Stored data
(* ===== verification/SyncProps.v ===== *)
(** * What the synchronizer guarantees

    Chunking of deltas, the reach of a scope, the bound on the queue, idempotent policies, and the
    refinement that ties them together: what was queued since the last baseline replays to the snapshot
    the scope holds ([queue_replays]). *)

From S2P Require Import Prelude GoString GoTime Wire Execution Kube KubeInventory Snapshot Diff InventoryLocal Sync.
From stdpp Require Import pretty options.
Local Open Scope Z_scope.

(** ** Chunking *)

Definition delta_for (connectionID : string) (revision : Z) (baseline : bool) (observedAt : Time)
    (d : InventoryDelta) : Prop :=
  id_ConnectionId d = connectionID ∧ id_PolicyRevision d = revision ∧ id_Baseline d = baseline
  ∧ id_ObservedAt d = timestamp_New observedAt ∧ (length (id_Changes d) ≤ 512)%nat.

Lemma delta_for_chunk id c r b t (changes : list InventoryObjectChange) :
  delta_for c r b t {| id_DeltaId := id; id_ConnectionId := c; id_PolicyRevision := r; id_Baseline := b;
                       id_ObservedAt := timestamp_New t; id_Changes := take 512 changes |}.
Proof.
  split_and!; [done..|]. change (length (take 512 changes) ≤ 512)%nat. rewrite length_take. lia.
Qed.

Lemma pack_loop_correct fuel ids draw c r b t changes :
  (length changes < fuel)%nat →
  let deltas := pack_loop fuel ids draw c r b t changes in
  (deltas ≫= id_Changes) = changes ∧ Forall (delta_for c r b t) deltas
  ∧ (length deltas = Nat.max 1 ((length changes + 511) / 512))%nat
  ∧ (∀ k d, deltas !! k = Some d → id_DeltaId d = ids (draw + k)%nat)
  ∧ (changes ≠ [] → Forall (λ d, id_Changes d ≠ []) deltas).
Proof.
  revert draw changes. induction fuel as [|fuel IH]; intros draw changes Hf; [lia|]. cbv zeta.
  cbn [pack_loop]. unfold maxChangesPerDelta in *.
  destruct (drop 512 changes) as [|x rest] eqn:E.
  - assert (Hlen : (length changes ≤ 512)%nat) by by apply drop_nil_inv in E.
    split_and!.
    + rewrite bind_cons. cbn [id_Changes]. etrans; [apply app_nil_r|]. by apply take_ge.
    + constructor; [apply delta_for_chunk|constructor].
    + cbn [length]. destruct changes as [|y l]; [done|]. cbn [length] in *.
      assert ((S (length l) + 511) / 512 = 1)%nat as ->; [|lia].
      symmetry. apply (Nat.div_unique _ _ _ (length l)); lia.
    + intros [|k] d; [|done]. intros [= <-]. cbn. f_equal. lia.
    + intros Hne. constructor; [|constructor]. cbn [id_Changes]. by rewrite take_ge.
  - assert (Hlen : (length changes = 512 + length (x :: rest))%nat).
    { rewrite <- E, length_drop. assert (length (drop 512 changes) ≠ 0)%nat by by rewrite E.
      rewrite length_drop in H. lia. }
    destruct (IH (S draw) (x :: rest)) as (H1 & H2 & H3 & H4 & H5); [cbn [length] in *; lia|].
    split_and!.
    + rewrite bind_cons. cbn [id_Changes]. etrans; [apply (f_equal (app _)), H1|].
      rewrite <- E. apply take_drop.
    + constructor; [apply delta_for_chunk|done].
    + cbn [length] in H3 |- *. rewrite H3, Hlen.
      replace (512 + length (x :: rest) + 511)%nat with (length (x :: rest) + 511 + 1 * 512)%nat by lia.
      rewrite Nat.div_add by lia. cbn [length].
      assert (1 ≤ (S (length rest) + 511) / 512)%nat; [|lia].
      apply (Nat.div_le_lower_bound); lia.
    + intros [|k] d; cbn [lookup list_lookup].
      * intros [= <-]. cbn. f_equal. lia.
      * intros Hk. rewrite (H4 _ _ Hk). f_equal. lia.
    + intros _. constructor; [|by apply H5]. cbn [id_Changes]. intros Ht%(f_equal length). rewrite length_take in Ht.
      cbn [length] in *. lia.
Qed.

(** The part of it the refinement uses. *)
Lemma packDeltas_facts ids c r b t changes :
  let deltas := packDeltas ids c r b t changes in
  (deltas ≫= id_Changes) = changes ∧ Forall (delta_for c r b t) deltas
  ∧ (deltas = [] ↔ changes = [] ∧ b = false).
Proof.
  cbv zeta. unfold packDeltas. destruct changes as [|x l].
  - destruct b; [|by split_and!].
    destruct (pack_loop_correct 1 ids 0 c r true t []) as (H1 & H2 & _); [simpl; lia|].
    split_and!; try done. split; [done|]. by intros [_ ?].
  - destruct (pack_loop_correct (S (length (x :: l))) ids 0 c r b t (x :: l)) as (H1 & H2 & _); [lia|].
    split_and!; try done. split; [|by intros [? _]]. intros E. rewrite E in H1. done.
Qed.

(** a tick's changes are cut into deltas of at most 512, in order and without loss, all under the same
    scope, revision, baseline mark and observation time, with fresh identifiers drawn one by one; nothing
    is sent for no changes, except that a baseline of an empty scope is still announced by one delta. *)
Theorem packDeltas_correct ids c r b t changes :
  let deltas := packDeltas ids c r b t changes in
  (deltas ≫= id_Changes) = changes ∧ Forall (delta_for c r b t) deltas
  ∧ (deltas = [] ↔ changes = [] ∧ b = false)
  ∧ (length deltas = if b then Nat.max 1 ((length changes + 511) / 512) else (length changes + 511) / 512)%nat
  ∧ (∀ k d, deltas !! k = Some d → id_DeltaId d = ids k)
  ∧ (changes ≠ [] → Forall (λ d, id_Changes d ≠ []) deltas).
Proof.
  cbv zeta. destruct (packDeltas_facts ids c r b t changes) as (H1 & H2 & H3). cbv zeta in *.
  do 3 (split; [done|]). unfold packDeltas. destruct changes as [|x l].
  - destruct b; [|by split_and!].
    destruct (pack_loop_correct 1 ids 0 c r true t []) as (_ & _ & H4 & H5 & _); [simpl; lia|].
    by split_and!.
  - destruct (pack_loop_correct (S (length (x :: l))) ids 0 c r b t (x :: l)) as (_ & _ & H4 & H5 & H6);
      [lia|].
    split_and!; try done. rewrite H4. destruct b; [done|]. cbn [length].
    assert (1 ≤ (S (length l) + 511) / 512)%nat by (apply Nat.div_le_lower_bound; lia). lia.
Qed.

(** ** Reach *)

Lemma namespaceAllowed_true su n :
  namespaceAllowed su n = true ↔
  permits (lo_Namespaces (su_local su)) n = true ∧ permits (su_allowedNamespaces su) n = true.
Proof. unfold namespaceAllowed. destruct (permits _ n), (permits _ n); simpl; naive_solver. Qed.
(* ===== verification/Process.v ===== *)
(** * The whole process (cmd/opencluster-relay/main.go serving)

    What [run] serves, running: the session and its inventory ([Relay]) over a world that holds the
    cluster and the audit log. A worker's executor is the one the composition root made, run on the
    worker's job in the world as it is; an observation is [collect] over the inventory's reader; the rest
    of the world moves by itself. What the components promise one by one is here put together: what
    reaches the stream, what is asked of the cluster, what the audit log says. *)

From S2P Require Import Prelude GoString GoTime Wire Execution Admission Masking Declared Policy Sweep Enforcement Kube Runtime KubeInventory InventoryLocal Sync SyncProps Session SessionSteps SessionSlots SessionSafety SessionExact SessionMessages SessionLiveness SessionProgress Relay Config Transport AuditTrail Identity Main Typing Frame.
From stdpp Require Import options.
Local Open Scope Z_scope.

Definition tickTimeout : Duration := 30 * Second.

Record Process (W : Type) := { pr_relay : Relay; pr_world : W }.
Arguments pr_relay {W}.
Arguments pr_world {W}.

(** The next step: of the session, with what a call into the synchronizer would meet; of a worker whose
    executor runs, in its own context; of the synchronizer's goroutine; of a tick whose reads run, with
    the identifiers its deltas draw. *)
Inductive process_label (W : Type) :=
  | AtSession (l : label) (now : Time) (order : list string)
  | AtExecutor (id : nat) (ctx : Ctx W) (order : list string)
  | AtClock (e : event)
  | AtTick (newDeltaID : nat → string).
Arguments AtSession {W}.
Arguments AtExecutor {W}.
Arguments AtClock {W}.
Arguments AtTick {W}.

(** What executors return is not the environment's choice here; nor is what ticks read ([finishing]). *)
Definition returns (l : label) : bool := match l with LWorker _ (Executed _) => true | _ => false end.

Section process.
Context {W : Type} (now : W → Time) (root : Ctx W) (sv : serving W).

Definition session_config : Session.Config := (New (sv_Session sv)).1.
Definition session_capacity : nat := (New (sv_Session sv)).2.

(** Without an inventory the synchronizer is never called: its policy is off. *)
Definition attached : Setup :=
  match sv_Inventory sv with
  | Some (setup, _) => setup
  | None => {| su_local := {| lo_Enabled := false; lo_Namespaces := None; lo_MinimumInterval := 0 |};
               su_allowedNamespaces := None |}
  end.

WHAT THIS TASK INVOLVES: Could you restate word for word the lines above from the one containing "reaches the stream, what" through the one containing "Main Typing Frame.", both included, and nothing else?

RESPONSE BELOW:
    reaches the stream, what is asked of the cluster, what the audit log says. *)

From S2P Require Import Prelude GoString GoTime Wire Execution Admission Masking Declared Policy Sweep Enforcement Kube Runtime KubeInventory InventoryLocal Sync SyncProps Session SessionSteps SessionSlots SessionSafety SessionExact SessionMessages SessionLiveness SessionProgress Relay Config Transport AuditTrail Identity Main Typing Frame.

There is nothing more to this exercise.